Ini Penyebab Harga Bitcoin (BTC) dan Kripto Lain Melorot Hari Ini

Melorotnya harga Bitcoin hingga US$42.500, dan kripto lain hari ini berhulu dari perkembangan makro ekonomi di Amerika Serikat, salah satunya adalah kepastian rencana The Fed untuk mempercepat menaikkan suku bunga acuan, berdasarkan risalah hasil rapat bank sentral itu pada Desember 2021. Apa selanjutnya?

Secara prinsip, Bitcoin (BTC) saat ini kian masuk ranah mainstream dan berskala besar. Pangkalnya dimulai ketika Chicago Mercantile Exchange (CME) menjual produk Bitcoin Berjangka pada Desember 2017. CME adalah pasar komoditas terbesar di dunia. Kemudian di tahun 2020, Tesla dan perusahaan publik ternama lain melakukan akumulasi kripto besar itu. Lalu pada tahun 2021, kali pertama masuklah ETF bernilai Bitcoin Berjangka di bursa saham Nasdaq dan New York Stock Exchange.

Dinamika ini adalah cerminan betapa bernilainya kela aset baru ini, meminjam pola pada aset emas pada tahun 1970 (masuk ke pasar berjangka) dan tahun 2003 masuk ke pasar modal lewat ETF. Patut dicatat, bahwa pasar ETF AS adalah pasar ETF terbesar di dunia.

Oleh sebab itu, analisis fundamental perlu memasukkan komponen makro ekonomi.

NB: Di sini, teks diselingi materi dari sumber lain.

(** * Stratified question sampler of the interview assistant

    A shallow embedding of [shuffleArray] and [selectRandomQuestions]
    (lib/markdownParser.ts) together with the properties of the sampler
    stated in the specification.

    Conventions of the embedding.

    - JavaScript numbers that hold integers ([count], [weekNumber], lengths,
      indices) are [Z] or [nat]; all values are assumed to stay in the
      range where IEEE doubles represent integers exactly.  The products
      with the ratios 0.1, 0.4 and 0.5 are rounded as exact rationals;
      lemma [Math_round_ratio_on_doubles] compares this with doubles.
    - [Math.random()] is an external stream of draws.  The [k]-th call is
      only ever used as [Math.floor(Math.random() * bound)], an index below
      [bound]; the stream is a function [Rng] from the call number to a
      natural number and the index is that number modulo [bound].
    - In the first embedding arrays are lists and the functions are pure.
      Module [Heap] embeds the same code over a store of mutable arrays;
      it is shown to compute the same results and to leave every array it
      is given as it was.  Question records are never assigned to by the
      sampler, so they are plain values in both. *)

From Stdlib Require Import ZArith String Ascii Lia.
From Stdlib Require PrimFloat Uint63.
From stdpp Require Import base tactics list strings gmap pretty sorting.

Open Scope Z_scope.

(** Lengths and indices are read as integers where the code compares them
    with [count] and the quotas. *)
#[local] Coercion Z.of_nat : nat >-> Z.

Salah satu unsur di ekonomi seperti itu adalah dengan memonitor kebijakan umum dari Bank Sentral AS alias The Fed, khususnya soal kebijakan moneter.

Harga Bitcoin merosot cepat hingga US$42.500 pada Kamis, 6 Januari 2022.

Mari kita bandingkan ketika pada awal pandemi 2020 lalu. Kala itu roda ekonomi mandek, karena pabrik dan industri berhenti bergerak, pekerja menganggur dan tinggal di rumah saja. The Fed kala itu memutuskan menambah pasokan dolar ke pasar agar pasar terus hidup.

Caranya adalah dengan menurunkan suku bunga acuan dan pemerintah menerbitkan stimulus kepada warganya. Cara ini menjadikan biaya meminjam uang ke bank menjadi sangat murah dan mendorong orang untuk berbelanja, termasuk berinvestasi ke pasar modal (saham), termasuk kripto.

Namun, dampaknya tak terduga, jumlah kasus COVID-19 tidak juga berkurang cepat, tingkat pengangguran juga meningkat dan ujungnya adalah inflasi luar biasa sejak tahun 1986, yakni mencapai lebih dari 6 persen di AS.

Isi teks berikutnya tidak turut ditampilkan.